The problem =
What appears from the first line of the data below through the line containing "Theorem compareEvents_settles (crm", both included, should be copied exactly, and nothing else.

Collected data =
--- START ---

(** X14. After a run the next run finds nothing to do: when the CRM events
    have pairwise distinct identities and freshness markers on one line
    that are not wrapped in quotes, and the CMS holds for each of them the
    identity and the marker that the create mapper wrote, [compareEvents]
    returns two empty lists. *)
Theorem compareEvents_settles (crm : list CrmEvent) (cms : list UmbracoEvent) :
  NoDup (eventId <$> crm) ->
  Forall plain_marker crm ->
  Forall2 written_for crm cms ->
  compareEvents crm cms = mkSyncResult [] [].
Proof.
  intros Hnd Hplain Hwritten.
  assert (Hsynced : forall e, e ∈ crm ->
            outcome_of (build_umbracoMap cms) e = Synced).
  { intros e He. unfold outcome_of. rewrite build_umbracoMap_lookup.
    assert (Hall : Forall (fun u => u_lastUpdatedDate u
                                    = quoted (lastUpdatedDate e))
                     (filter (fun u => u_eventId u
                                       = Number_toString (eventId e)) cms)).
    { apply Forall_forall. intros u [Hk Hu]%list_elem_of_filter.
      apply list_elem_of_lookup in Hu as [i Hi].
      destruct (Forall2_lookup_r _ _ _ _ _ Hwritten Hi) as (e' & Hi' & Hw).
      apply written_for_fields in Hw as [Hid Hdate].
      assert (e' = e) as ->; [|done].
      apply (NoDup_fmap_eq eventId crm); [done| |done|].
      - by eapply list_elem_of_lookup_2.
      - apply (inj pretty). unfold Number_toString in *. congruence. }
    assert (Hsome : exists u, u ∈ filter (fun u => u_eventId u
                                       = Number_toString (eventId e)) cms).
    { apply list_elem_of_lookup in He as [i Hi].
      destruct (Forall2_lookup_l _ _ _ _ _ Hwritten Hi) as (u & Hu & Hw).
      apply written_for_fields in Hw as [Hid Hdate].
      exists u. apply list_elem_of_filter. split; [done|].
      by eapply list_elem_of_lookup_2. }
    destruct (filter _ cms) as [|u0 l] using rev_ind.
    { destruct Hsome as [u Hu]. by apply elem_of_nil in Hu. }
    rewrite last_snoc. apply Forall_app in Hall as [_ Hu0].
    apply Forall_cons in Hu0 as [Hu0 _]. rewrite Hu0.
    rewrite Forall_forall in Hplain. destruct (Hplain e He) as [Hline Hnorm].
    rewrite normalizeDateString_quoted, Hnorm by done.
    by rewrite String.eqb_refl. }
  rewrite compareEvents_closed_form. cbn zeta.
  clear Hnd Hplain Hwritten. f_equal.
  - induction crm as [|e crm' IH]; [done|].
    rewrite omap_cons_app, update_pair_None, IH.
    + done.
    + intros e' He'. apply Hsynced. by right.
    + rewrite Hsynced; [done|by left].
  - induction crm as [|e crm' IH]; [done|].
    rewrite filter_cons, decide_False, IH.
    + done.
    + intros e' He'. apply Hsynced. by right.
    + rewrite Hsynced; [done|by left].
Qed.

Lemma compareEvents_settles_witness :
  compareEvents [crm_plain] [cms_after_plain] = mkSyncResult [] [].
Proof.
  apply (compareEvents_settles [crm_plain] [cms_after_plain]).
  - apply (bool_decide_unpack _). vm_compute. exact I.
  - repeat constructor.
  - repeat constructor. exists None, counting_source.
    split; vm_compute; reflexivity.
Defined.

End CreatePathMore.

(** ** Further properties of the update path *)

Section UpdatePathMore.

Local Open Scope list_scope.
Import Samples UpdateSamples.

#[local] Opaque generateGuid.

Lemma serialize_ref fuel h l :
  serialize (S fuel) h (VRef l)
  = match h !! l with
    | Some (Arr elems _) => JArr <$> mapM (serialize fuel h) elems
    | Some (Obj props) =>
      JObj <$> mapM (fun p => pair (fst p) <$> serialize fuel h (snd p))
                    (List.filter defined props)
    | None => None
    end.
Proof. reflexivity. Qed.

(** A laid-out text is the JSON text of its value, with fuel for the
    locations it is laid out in. *)
Lemma built_serialize h lo hi vs ts :
  built h lo hi vs ts -> mapM (serialize (S (hi - lo)) h) vs = Some ts.
Proof.
  induction 1 as [lo|lo hi v t vs ts Hp Hb IH
                  |lo l hi elems props items vs ts Hl Hb1 IH1 Hb2 IH2
                  |lo l hi props fields vs ts Hl Hk Hb1 IH1 Hb2 IH2].
  - done.
  - apply mapM_Some. constructor; [|by apply mapM_Some].
    by destruct v; simplify_eq/=.
  - apply built_le in Hb1 as ?. apply built_le in Hb2 as ?.
    apply mapM_Some. constructor.
    + rewrite serialize_ref. unfold loc. rewrite Hl.
      rewrite (serialize_all_fuel _ (hi - lo) _ _ _ IH1) by lia. done.
    + apply mapM_Some. eapply serialize_all_fuel; [exact IH2|lia].
  - apply built_le in Hb1 as ?. apply built_le in Hb2 as ?.
    apply mapM_Some. constructor.
    + rewrite serialize_ref. unfold loc. rewrite Hl.
      rewrite filter_defined.
      * erewrite serialize_props; [done|done|].
        eapply serialize_all_fuel; [exact IH1|lia].
      * eapply represents_defined.
        eapply (built_represents _ _ _ _ _ (fun _ => True)); [exact Hb1|done].
    + apply mapM_Some. eapply serialize_all_fuel; [exact IH2|lia].
Qed.

Lemma built_stringify h g lo hi v t :
  built h lo hi [v] [t] -> hi <= length h ->
  JSON_stringify v (mkWorld h g) = Return (Some t) (mkWorld h g).
Proof.
  intros Hb Hhi. apply built_serialize in Hb as Hs.
  apply mapM_singleton in Hs.
  apply (serialize_fuel _ (S (length h))) in Hs; [|lia].
  unfold JSON_stringify. cbn [objects]. rewrite Hs.
  destruct v; try done. inversion Hb; by simplify_eq/=.
Qed.

(** X15. The update refines the merge of JSON texts: on prior page blocks
    whose two locales are block lists (an object whose [contentData] is
    missing, [null], or an array whose second element, if there is one, is
    an object), [updatePageBlocks] returns an object whose JSON text holds,
    for each locale, the prior text with the description, the organiser
    name, the organiser website (removed when the event has none) and the
    social-networks list of the second block replaced by those of the CRM
    event; the link target is [null] in English and [_blank] in Arabic. *)
Theorem updatePageBlocks_refines_merge (crmEvent : CrmEvent)
    (existing : value) (w : World) (en_v ar_v : value) (english arabic : json) :
  get existing "en-US" w = Return en_v w ->
  get existing "ar" w = Return ar_v w ->
  JSON_stringify en_v w = Return (Some english) w ->
  JSON_stringify ar_v w = Return (Some arabic) w ->
  mergeable english -> mergeable arabic ->
  let social :=
    fst (buildSocialNetworksBlockList (socialMedia crmEvent) (rng w)) in
  exists v w' fuel,
    updatePageBlocks existing crmEvent w = Return v w'
    /\ serialize fuel (objects w') v
       = Some (JObj [("en-US", merge_locale crmEvent social JNull english);
                     ("ar", merge_locale crmEvent social (JStr "_blank")
                              arabic)]).
Proof. apply updatePageBlocks_merges. Qed.

Lemma updatePageBlocks_refines_merge_witness :
  exists v w' fuel,
    updatePageBlocks prior_value crm_plain prior_world = Return v w'
    /\ serialize fuel (objects w') v
       = Some (JObj [("en-US",
                      merge_locale crm_plain
                        (fst (buildSocialNetworksBlockList
                                (socialMedia crm_plain) (rng prior_world)))
                        JNull prior_english);
                     ("ar",
                      merge_locale crm_plain
                        (fst (buildSocialNetworksBlockList
                                (socialMedia crm_plain) (rng prior_world)))
                        (JStr "_blank") prior_english)]).
Proof.
  eapply (updatePageBlocks_refines_merge crm_plain prior_value prior_world).
  - vm_compute. reflexivity.
  - vm_compute. reflexivity.
  - vm_compute. reflexivity.
  - vm_compute. reflexivity.
  - vm_compute. exact I.
  - vm_compute. exact I.
Defined.

Lemma merge_locale_kept crmEvent social target blocks :
  mergeable blocks -> kept blocks (merge_locale crmEvent social target blocks).
Proof.
  destruct blocks as [| | | | |fields]; try done.
  unfold mergeable, merge_locale, kept.
  destruct (assoc "contentData" fields)
    as [[| | | |[|first [|second rest]]|]|] eqn:E; try done;
    try (intros _; repeat split; done).
  destruct second as [| | | | |bf]; try done. intros _.
  set (merged := merge_event_description crmEvent social target (JObj bf)).
  assert (Hold : content_entries (JObj fields) = first :: JObj bf :: rest).
  { unfold content_entries. cbn [field]. by rewrite E. }
  assert (Hnew : content_entries
                   (JObj (assoc_set "contentData"
                            (JArr (first :: merged :: rest)) fields))
                 = first :: merged :: rest).
  { unfold content_entries. cbn [field]. by rewrite assoc_set_same. }
  assert (Hkeeps : forall k, k <> "description" -> k <> "organiserName" ->
            k <> "organiserWebsite" -> k <> "socialNetworks" ->
            field k merged = field k (JObj bf)).
  { intros k ? ? ? ?. by apply merge_event_description_keeps. }
  split; [intros k Hk; cbn [field]; by apply assoc_set_other|].
  fold (content_entries (JObj fields)).
  unfold content_udis, content_types.
  fold (content_entries (JObj fields)).
  fold (content_entries (JObj (assoc_set "contentData"
                                 (JArr (first :: merged :: rest)) fields))).
  rewrite Hold, Hnew. cbn [fmap list_fmap].
  unfold text_field. rewrite !Hkeeps by done.
  repeat split; try done. simpl. lia.
Qed.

--- END ---

Solution to the exercise =
(** X14. After a run the next run finds nothing to do: when the CRM events
    have pairwise distinct identities and freshness markers on one line
    that are not wrapped in quotes, and the CMS holds for each of them the
    identity and the marker that the create mapper wrote, [compareEvents]
    returns two empty lists. *)
Theorem compareEvents_settles (crm : list CrmEvent) (cms : list UmbracoEvent) :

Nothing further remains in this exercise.